#### Work request
Look below for the line containing "- ksimpl. eapply"; from there through the line containing "[intros ?; apply", both lines included, please set down each line exactly and nothing else.

(Data excerpts)
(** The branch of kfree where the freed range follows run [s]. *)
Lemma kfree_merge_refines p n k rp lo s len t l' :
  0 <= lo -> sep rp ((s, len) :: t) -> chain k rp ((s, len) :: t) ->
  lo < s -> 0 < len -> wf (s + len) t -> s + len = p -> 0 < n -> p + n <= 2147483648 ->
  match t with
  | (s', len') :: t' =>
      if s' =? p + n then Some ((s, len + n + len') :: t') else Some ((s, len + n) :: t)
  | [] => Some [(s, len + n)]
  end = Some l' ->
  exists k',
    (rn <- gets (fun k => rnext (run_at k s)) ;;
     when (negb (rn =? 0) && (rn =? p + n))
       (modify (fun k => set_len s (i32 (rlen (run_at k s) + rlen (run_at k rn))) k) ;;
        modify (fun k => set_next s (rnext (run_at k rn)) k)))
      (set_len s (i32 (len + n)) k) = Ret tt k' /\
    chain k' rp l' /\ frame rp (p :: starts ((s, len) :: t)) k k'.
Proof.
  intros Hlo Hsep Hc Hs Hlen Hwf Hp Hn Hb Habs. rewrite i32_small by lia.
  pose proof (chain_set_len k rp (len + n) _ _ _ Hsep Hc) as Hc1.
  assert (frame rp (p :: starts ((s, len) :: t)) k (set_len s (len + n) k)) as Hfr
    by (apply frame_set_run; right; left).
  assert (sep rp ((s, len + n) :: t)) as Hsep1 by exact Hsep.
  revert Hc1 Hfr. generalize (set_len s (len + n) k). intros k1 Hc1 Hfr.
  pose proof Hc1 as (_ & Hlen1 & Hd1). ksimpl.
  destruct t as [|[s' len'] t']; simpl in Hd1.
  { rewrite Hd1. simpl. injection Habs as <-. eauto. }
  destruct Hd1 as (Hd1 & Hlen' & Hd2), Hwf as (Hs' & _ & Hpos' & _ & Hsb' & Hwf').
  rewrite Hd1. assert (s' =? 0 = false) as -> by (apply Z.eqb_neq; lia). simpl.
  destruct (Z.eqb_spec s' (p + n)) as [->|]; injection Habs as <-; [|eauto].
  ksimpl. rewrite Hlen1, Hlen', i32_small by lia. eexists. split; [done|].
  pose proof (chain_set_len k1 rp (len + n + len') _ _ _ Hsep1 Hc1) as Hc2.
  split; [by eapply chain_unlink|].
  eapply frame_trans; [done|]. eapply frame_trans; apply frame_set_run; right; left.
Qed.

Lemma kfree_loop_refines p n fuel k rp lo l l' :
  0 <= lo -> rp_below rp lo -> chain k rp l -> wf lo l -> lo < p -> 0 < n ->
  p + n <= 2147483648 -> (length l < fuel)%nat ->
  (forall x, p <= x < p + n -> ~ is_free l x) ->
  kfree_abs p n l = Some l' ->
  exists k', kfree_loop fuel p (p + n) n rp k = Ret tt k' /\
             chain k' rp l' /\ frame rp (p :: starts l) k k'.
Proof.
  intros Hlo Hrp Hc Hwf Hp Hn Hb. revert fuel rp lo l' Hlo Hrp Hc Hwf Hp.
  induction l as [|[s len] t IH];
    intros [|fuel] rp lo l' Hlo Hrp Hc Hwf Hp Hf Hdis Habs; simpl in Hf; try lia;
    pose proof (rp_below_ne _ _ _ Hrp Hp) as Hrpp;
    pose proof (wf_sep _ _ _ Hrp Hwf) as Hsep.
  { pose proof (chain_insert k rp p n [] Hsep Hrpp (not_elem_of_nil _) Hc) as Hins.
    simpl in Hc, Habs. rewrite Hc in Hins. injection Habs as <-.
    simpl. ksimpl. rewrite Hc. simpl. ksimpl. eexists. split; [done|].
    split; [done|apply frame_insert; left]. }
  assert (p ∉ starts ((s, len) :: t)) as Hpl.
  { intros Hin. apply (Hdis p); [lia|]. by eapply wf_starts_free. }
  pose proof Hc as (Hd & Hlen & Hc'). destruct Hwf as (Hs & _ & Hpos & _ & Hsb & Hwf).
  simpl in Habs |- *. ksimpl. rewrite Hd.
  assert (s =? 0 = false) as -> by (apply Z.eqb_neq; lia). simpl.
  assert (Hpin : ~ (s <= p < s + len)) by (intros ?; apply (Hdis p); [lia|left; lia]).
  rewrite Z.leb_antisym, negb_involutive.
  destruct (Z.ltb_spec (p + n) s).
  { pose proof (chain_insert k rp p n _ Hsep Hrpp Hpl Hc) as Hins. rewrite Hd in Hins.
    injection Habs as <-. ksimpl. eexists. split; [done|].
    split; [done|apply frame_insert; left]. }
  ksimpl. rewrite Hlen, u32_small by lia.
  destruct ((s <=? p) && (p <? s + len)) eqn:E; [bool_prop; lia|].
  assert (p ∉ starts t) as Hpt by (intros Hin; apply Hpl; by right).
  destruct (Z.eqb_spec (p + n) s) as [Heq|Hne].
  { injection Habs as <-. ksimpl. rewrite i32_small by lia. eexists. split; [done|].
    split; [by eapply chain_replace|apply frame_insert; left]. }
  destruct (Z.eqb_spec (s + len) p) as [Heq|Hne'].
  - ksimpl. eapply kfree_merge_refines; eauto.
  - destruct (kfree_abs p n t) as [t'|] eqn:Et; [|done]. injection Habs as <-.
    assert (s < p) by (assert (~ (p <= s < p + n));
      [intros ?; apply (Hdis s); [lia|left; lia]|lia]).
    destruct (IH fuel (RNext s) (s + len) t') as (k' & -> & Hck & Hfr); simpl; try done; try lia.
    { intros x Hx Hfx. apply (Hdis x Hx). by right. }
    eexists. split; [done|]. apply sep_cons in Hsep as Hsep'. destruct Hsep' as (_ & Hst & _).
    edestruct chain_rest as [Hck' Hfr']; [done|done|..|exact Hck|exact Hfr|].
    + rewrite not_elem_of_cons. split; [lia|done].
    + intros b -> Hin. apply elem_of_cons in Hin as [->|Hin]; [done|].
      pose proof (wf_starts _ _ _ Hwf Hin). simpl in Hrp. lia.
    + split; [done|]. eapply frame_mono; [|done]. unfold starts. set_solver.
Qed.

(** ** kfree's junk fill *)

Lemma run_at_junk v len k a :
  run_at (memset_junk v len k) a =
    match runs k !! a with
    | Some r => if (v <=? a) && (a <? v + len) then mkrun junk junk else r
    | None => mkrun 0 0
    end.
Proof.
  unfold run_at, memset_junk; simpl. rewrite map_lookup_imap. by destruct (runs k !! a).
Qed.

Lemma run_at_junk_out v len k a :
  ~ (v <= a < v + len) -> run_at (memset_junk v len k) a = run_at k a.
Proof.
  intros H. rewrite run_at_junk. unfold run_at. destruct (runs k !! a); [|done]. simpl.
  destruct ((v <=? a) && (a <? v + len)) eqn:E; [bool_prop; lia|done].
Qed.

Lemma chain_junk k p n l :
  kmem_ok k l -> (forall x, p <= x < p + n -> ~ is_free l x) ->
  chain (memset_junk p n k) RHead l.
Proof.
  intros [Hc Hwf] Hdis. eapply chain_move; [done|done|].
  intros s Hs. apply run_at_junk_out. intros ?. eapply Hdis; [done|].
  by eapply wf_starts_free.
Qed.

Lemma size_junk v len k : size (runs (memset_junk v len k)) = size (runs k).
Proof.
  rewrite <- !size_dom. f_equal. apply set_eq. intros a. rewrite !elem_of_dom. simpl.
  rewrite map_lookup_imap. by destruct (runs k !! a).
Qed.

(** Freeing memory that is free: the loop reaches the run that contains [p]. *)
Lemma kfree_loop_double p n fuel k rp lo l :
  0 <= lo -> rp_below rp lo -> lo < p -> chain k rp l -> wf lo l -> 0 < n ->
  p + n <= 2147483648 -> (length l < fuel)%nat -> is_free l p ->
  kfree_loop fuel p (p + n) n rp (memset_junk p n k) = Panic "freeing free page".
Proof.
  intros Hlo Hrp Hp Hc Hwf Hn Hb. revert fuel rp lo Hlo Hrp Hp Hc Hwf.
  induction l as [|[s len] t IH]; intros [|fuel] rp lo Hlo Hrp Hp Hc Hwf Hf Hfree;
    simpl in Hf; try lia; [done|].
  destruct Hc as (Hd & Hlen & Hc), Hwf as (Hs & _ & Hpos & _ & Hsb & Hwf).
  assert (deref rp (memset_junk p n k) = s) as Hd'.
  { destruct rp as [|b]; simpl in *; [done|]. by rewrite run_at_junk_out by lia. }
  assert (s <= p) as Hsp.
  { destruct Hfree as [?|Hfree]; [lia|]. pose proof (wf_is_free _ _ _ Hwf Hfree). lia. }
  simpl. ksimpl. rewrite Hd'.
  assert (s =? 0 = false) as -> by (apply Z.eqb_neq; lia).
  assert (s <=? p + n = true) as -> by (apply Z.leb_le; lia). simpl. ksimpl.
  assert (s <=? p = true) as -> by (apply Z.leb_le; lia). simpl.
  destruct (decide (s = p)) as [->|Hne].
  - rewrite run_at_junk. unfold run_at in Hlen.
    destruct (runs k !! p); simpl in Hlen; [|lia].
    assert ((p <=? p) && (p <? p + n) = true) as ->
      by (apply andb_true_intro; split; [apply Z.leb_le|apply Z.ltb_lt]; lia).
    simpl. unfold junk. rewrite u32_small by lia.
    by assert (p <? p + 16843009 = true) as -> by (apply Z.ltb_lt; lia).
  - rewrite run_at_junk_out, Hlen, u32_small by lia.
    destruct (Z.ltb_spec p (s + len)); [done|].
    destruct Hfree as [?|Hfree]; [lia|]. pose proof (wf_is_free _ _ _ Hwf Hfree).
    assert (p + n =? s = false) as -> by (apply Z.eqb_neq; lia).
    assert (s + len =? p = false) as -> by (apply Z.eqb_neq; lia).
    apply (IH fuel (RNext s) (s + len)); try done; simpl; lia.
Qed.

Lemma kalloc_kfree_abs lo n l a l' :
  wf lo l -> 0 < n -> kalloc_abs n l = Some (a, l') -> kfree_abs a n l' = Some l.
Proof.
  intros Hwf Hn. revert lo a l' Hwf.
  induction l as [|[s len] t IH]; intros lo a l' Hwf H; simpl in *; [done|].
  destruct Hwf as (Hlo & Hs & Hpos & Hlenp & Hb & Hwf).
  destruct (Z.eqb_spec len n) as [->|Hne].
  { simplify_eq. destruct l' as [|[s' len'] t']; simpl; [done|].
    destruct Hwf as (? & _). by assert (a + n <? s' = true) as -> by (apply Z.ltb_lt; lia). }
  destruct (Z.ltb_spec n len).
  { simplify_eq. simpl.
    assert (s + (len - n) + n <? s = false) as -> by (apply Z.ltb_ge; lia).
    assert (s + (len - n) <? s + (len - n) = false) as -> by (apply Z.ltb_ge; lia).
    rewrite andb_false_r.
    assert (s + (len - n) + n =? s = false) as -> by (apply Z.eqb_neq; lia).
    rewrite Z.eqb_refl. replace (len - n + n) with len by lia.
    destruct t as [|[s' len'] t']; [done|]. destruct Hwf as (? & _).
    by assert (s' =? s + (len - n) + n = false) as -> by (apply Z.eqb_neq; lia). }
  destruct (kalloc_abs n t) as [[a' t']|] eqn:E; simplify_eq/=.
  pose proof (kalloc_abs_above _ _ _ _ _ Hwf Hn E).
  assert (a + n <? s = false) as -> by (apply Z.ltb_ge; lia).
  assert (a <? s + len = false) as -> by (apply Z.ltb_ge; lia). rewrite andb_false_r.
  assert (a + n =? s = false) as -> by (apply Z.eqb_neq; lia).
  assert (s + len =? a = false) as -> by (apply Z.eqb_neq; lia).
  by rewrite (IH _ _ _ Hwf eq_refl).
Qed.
* * *
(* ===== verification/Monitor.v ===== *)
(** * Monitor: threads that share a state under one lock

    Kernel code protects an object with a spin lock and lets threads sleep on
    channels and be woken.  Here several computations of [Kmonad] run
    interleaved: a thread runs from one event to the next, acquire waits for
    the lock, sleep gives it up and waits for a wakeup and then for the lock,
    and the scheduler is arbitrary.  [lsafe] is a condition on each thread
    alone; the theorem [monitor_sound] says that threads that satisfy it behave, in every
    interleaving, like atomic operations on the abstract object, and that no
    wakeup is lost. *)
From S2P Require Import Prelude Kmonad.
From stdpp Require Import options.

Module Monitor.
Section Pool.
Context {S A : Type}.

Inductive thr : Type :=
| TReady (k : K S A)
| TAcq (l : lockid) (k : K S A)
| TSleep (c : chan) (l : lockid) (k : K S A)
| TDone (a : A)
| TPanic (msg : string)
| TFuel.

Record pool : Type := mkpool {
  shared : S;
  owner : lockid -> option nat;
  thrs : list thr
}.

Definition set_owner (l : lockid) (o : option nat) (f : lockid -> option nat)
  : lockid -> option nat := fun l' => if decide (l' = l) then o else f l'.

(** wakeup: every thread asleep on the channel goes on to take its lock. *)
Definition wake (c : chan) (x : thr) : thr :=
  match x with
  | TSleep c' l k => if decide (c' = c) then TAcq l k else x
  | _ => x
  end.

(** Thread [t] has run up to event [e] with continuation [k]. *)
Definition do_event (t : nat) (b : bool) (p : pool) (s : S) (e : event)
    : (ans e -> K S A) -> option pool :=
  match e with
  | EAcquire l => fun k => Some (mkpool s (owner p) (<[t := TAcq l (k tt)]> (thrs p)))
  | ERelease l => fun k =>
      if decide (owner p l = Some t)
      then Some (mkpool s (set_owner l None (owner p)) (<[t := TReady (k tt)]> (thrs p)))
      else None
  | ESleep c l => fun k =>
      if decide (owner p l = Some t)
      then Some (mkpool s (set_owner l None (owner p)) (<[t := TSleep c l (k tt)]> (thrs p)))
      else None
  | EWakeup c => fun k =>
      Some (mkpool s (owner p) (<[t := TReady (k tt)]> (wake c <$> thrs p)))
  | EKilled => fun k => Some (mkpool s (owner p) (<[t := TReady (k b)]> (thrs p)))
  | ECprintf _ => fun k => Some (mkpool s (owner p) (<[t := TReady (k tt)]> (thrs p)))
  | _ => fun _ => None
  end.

#### Exercise solution
  - ksimpl. eapply kfree_merge_refines; eauto.
  - destruct (kfree_abs p n t) as [t'|] eqn:Et; [|done]. injection Habs as <-.
    assert (s < p) by (assert (~ (p <= s < p + n));
      [intros ?; apply (Hdis s); [lia|left; lia]|lia]).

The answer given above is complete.